(* ===== verification/Reparse.v ===== *)
(** * Parsing a policy again

    Profile ids are stable: whatever was parsed once parses, with ids that contain those
    it was given, to the same policy, and takes no further id. *)

From S2P Require Import Prelude Text Ipnet Addr Policy Cidr Parse Validated.
Open Scope string_scope.
Open Scope list_scope.
Open Scope Z_scope.

Definition with_ids (ids : ProfileIds) (st : pstate) : pstate :=
  mk_pstate ids (ps_next_rule st) (ps_origins st).

Section Monad.
Context {I : Ipnet}.

(** A success only adds ids, and is repeated with any ids that contain the result's. *)
Class Replays {A} (m : parser A) : Prop := replays st a st' :
  m st = (inr a, st') ->
  pi_ids (ps_ids st) ⊆ pi_ids (ps_ids st') /\
  forall ids, pi_ids (ps_ids st') ⊆ pi_ids ids ->
    m (with_ids ids st) = (inr a, with_ids ids st').

Lemma replays_ret {A} (a : A) : Replays (parser_ret A a).
Proof. intros st b st' [= <- <-]. done. Qed.

Lemma replays_raise {A} ctx e : Replays (raise (A:=A) ctx e).
Proof. by intros st b st'. Qed.

Lemma replays_lift {A} ctx (r : Message + A) : Replays (lift ctx r).
Proof. destruct r; [apply replays_raise|apply replays_ret]. Qed.

Lemma replays_bind {A B} (m : parser A) (f : A -> parser B) :
  Replays m -> (forall a, Replays (f a)) -> Replays (parser_bind A B f m).
Proof.
  intros Hm Hf st b st'. unfold parser_bind. destruct (m st) as [[e|a] st1] eqn:H1; [done|].
  intros H2. destruct (Hm _ _ _ H1) as [G1 R1], (Hf _ _ _ _ H2) as [G2 R2].
  split; [by etrans|]. intros ids Hids. rewrite R1 by (by etrans). by apply R2.
Qed.

Lemma replays_for_enumerate {A B} (f : nat -> A -> parser (list B)) i l :
  (forall i x, Replays (f i x)) -> Replays (for_enumerate f i l).
Proof.
  intros Hf. revert i. induction l as [|x l IH]; intros i; [apply replays_ret|].
  apply replays_bind; [apply Hf|intros xs]. apply replays_bind; [apply IH|intros rest].
  apply replays_ret.
Qed.

Lemma replays_for_lists {A} (f : string -> parser (list A)) seen names :
  (forall name, Replays (f name)) -> Replays (for_lists f seen names).
Proof.
  intros Hf. revert seen. induction names as [|n names IH]; intros seen; [apply replays_ret|].
  cbn [for_lists]. case_decide; [apply IH|].
  apply replays_bind; [apply Hf|intros xs]. apply replays_bind; [apply IH|intros rest].
  apply replays_ret.
Qed.

Lemma replays_profile_id name : Replays (profile_id name).
Proof.
  intros st id st'. unfold profile_id, id_of.
  destruct (pi_ids (ps_ids st) !! name) as [i|] eqn:Hn.
  - intros [= <- <-]. split; [done|]. intros ids Hids. cbn in Hids |- *.
    by rewrite (lookup_weaken _ _ _ _ Hn Hids).
  - destruct (_ <=? _); [done|]. intros [= <- <-]. cbn. split; [by apply insert_subseteq|].
    intros ids Hids. by rewrite (lookup_weaken _ _ _ _ (lookup_insert_eq _ _ _) Hids).
Qed.

Lemma replays_new_rule profile origin : Replays (new_rule profile origin).
Proof. intros st id st' [= <- <-]. by split. Qed.

End Monad.

Ltac solve_replays :=
  repeat first
    [ progress intros
    | apply replays_bind | apply replays_ret | apply replays_raise | apply replays_lift
    | apply replays_for_enumerate | apply replays_for_lists
    | apply replays_profile_id | apply replays_new_rule
    | progress case_decide | case_match ].

Section Replays.
Context {I : Ipnet} {S : IpnetStr I} {T : Toml}.

Lemma replays_push ctx name nat64 action cidr ports proto origin :
  Replays (push ctx name nat64 action cidr ports proto origin).
Proof. unfold push. solve_replays. Qed.

Lemma replays_parse_network ctx name net : Replays (parse_network ctx name net).
Proof.
  unfold parse_network, push_list, push_rules. solve_replays; apply replays_push.
Qed.

Lemma replays_push_file ctx profile optional r origin :
  Replays (push_file ctx profile optional r origin).
Proof. unfold push_file. solve_replays. Qed.

Lemma replays_parse_files ff has_exec ctx profile : Replays (parse_files ff has_exec ctx profile).
Proof. unfold parse_files, push_files_list. solve_replays; apply replays_push_file. Qed.

Lemma replays_parse_exec_section exec ctx name : Replays (parse_exec_section exec ctx name).
Proof. unfold parse_exec_section, parse_exec, push_exec_paths. solve_replays. Qed.

Lemma replays_parse_profiles file : Replays (parse_profiles file).
Proof.
  unfold parse_profiles, parse_profile, quarantine_profile.
  solve_replays; first [apply replays_parse_network|apply replays_parse_exec_section
    |apply replays_parse_files|apply replays_push_file].
Qed.

Lemma replays_parse_bindings profiles bindings : forall seen i,
  Replays (parse_bindings profiles seen i bindings).
Proof. induction bindings; intros seen i; cbn [parse_bindings]; solve_replays; auto. Qed.

Lemma replays_parse_namespaces profiles namespaces : forall out,
  Replays (parse_namespaces profiles out namespaces).
Proof. induction namespaces as [|[ns rule] l IH]; intros out; cbn [parse_namespaces]; solve_replays; auto. Qed.

Lemma replays_get_origins : Replays get_origins.
Proof. intros st o st' Ho. unfold get_origins in Ho. simplify_eq. by split. Qed.

Lemma replays_parse_file file : Replays (parse_file file).
Proof.
  unfold parse_file.
  apply replays_bind; [apply replays_parse_profiles|intros profiles].
  apply replays_bind; [apply replays_parse_bindings|intros bindings].
  apply replays_bind; [apply replays_parse_namespaces|intros namespaces].
  apply replays_bind; [apply replays_get_origins|intros origins]. apply replays_ret.
Qed.

(** Parsing a text with the ids its first parse left gives the same policy. *)
Lemma parse_again text ids policy ids' :
  parse text ids = (inr policy, ids') -> parse text ids' = (inr policy, ids').
Proof.
  unfold parse. destruct (policy_from_str text) as [e|file]; [done|].
  destruct (parse_file file _) as [r st] eqn:Hp. intros [= -> <-].
  destruct (replays_parse_file file _ _ _ Hp) as [_ Hr]. specialize (Hr (ps_ids st) (reflexivity _)).
  unfold with_ids in Hr at 1. cbn in Hr. by rewrite Hr.
Qed.

End Replays.
Lemma adopt_inr s used s' :
  adopt s = (inr used, s') ->
  exists gen k, scanned (e_maps (pe_kernel s)) k /\ used = bool_decide (is_Some (load_state s)) /\
  match load_state s with
  | Some st => s' = persist (reparse (restore st gen (with_kernel k s)))
  | None => exists bound k1 k2,
      read_bindings (map_to_list (m_cgroup_profile (e_maps (pe_kernel s)))) k1 = (Some bound, k2) /\
      s' = persist (reparse (keep_bindings bound (with_kernel k s)))
  end.
Proof.
  intros (active & s1 & (k1 & Hsc & ->)%read_slots_inr & H)%engine_bind_inr.
  apply engine_bind_inr in H as (gen & s2 & (k2 & R2 & ->)%kernel_generation_inr & H).
  cbn [with_kernel pe_kernel] in R2. pose proof (scanned_reads _ _ _ Hsc R2) as Hsc2. exists gen.
  apply engine_bind_inr in H as (state & s3 & [-> ->]%ask_inr & H).
  change (load_state (with_kernel _ _)) with (load_state s) in H.
  apply engine_bind_inr in H as ([] & s4 & H4 & H).
  apply engine_bind_inr in H as ([] & s5 & ->%update_inr & H).
  apply engine_bind_inr in H as ([] & s6 & ->%update_inr & [= <- <-]).
  destruct (load_state s) as [st|].
  - apply update_inr in H4 as ->. exists k2. done.
  - apply engine_bind_inr in H4 as ([] & s6 & ->%modify_inr & H4).
    apply engine_bind_inr in H4 as (bound & s7 & (k3 & R3 & -> & k4 & k5 & Hr & Hb)%kernel_bindings_inr
      & ->%update_inr).
    cbn [with_kernel pe_kernel set_generation e_maps] in *. rewrite (sn_maps _ _ Hsc2) in Hb.
    exists k3. split; [by eapply scanned_reads, R3; apply scanned_generation|]. split; [done|]. by exists bound, k4, k5.
Qed.

End Adopted.

(** ** The state file follows the kernel

    An operation other than an apply leaves the maps and the file as they were, or has
    written the file last. *)

Section Settled.
Context {I : Ipnet} {S : IpnetStr I} {T : Toml} {O : Os} {C : CgroupFs}.
Context {L : IpnetLaws I} {SL : IpnetStrLaws I S} {TL : TomlLaws T}.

*About this exercise*: Nothing but the lines from the one with "apply engine_bind_inr in H4 as (bound" through the final line of the records may appear in the answer, and each must be transcribed exactly.

*Task answer*:
    apply engine_bind_inr in H4 as (bound & s7 & (k3 & R3 & -> & k4 & k5 & Hr & Hb)%kernel_bindings_inr
      & ->%update_inr).
    cbn [with_kernel pe_kernel set_generation e_maps] in *. rewrite (sn_maps _ _ Hsc2) in Hb.
    exists k3. split; [by eapply scanned_reads, R3; apply scanned_generation|]. split; [done|]. by exists bound, k4, k5.
Qed.

End Adopted.

(** ** The state file follows the kernel

    An operation other than an apply leaves the maps and the file as they were, or has
    written the file last. *)

Section Settled.
Context {I : Ipnet} {S : IpnetStr I} {T : Toml} {O : Os} {C : CgroupFs}.
Context {L : IpnetLaws I} {SL : IpnetStrLaws I S} {TL : TomlLaws T}.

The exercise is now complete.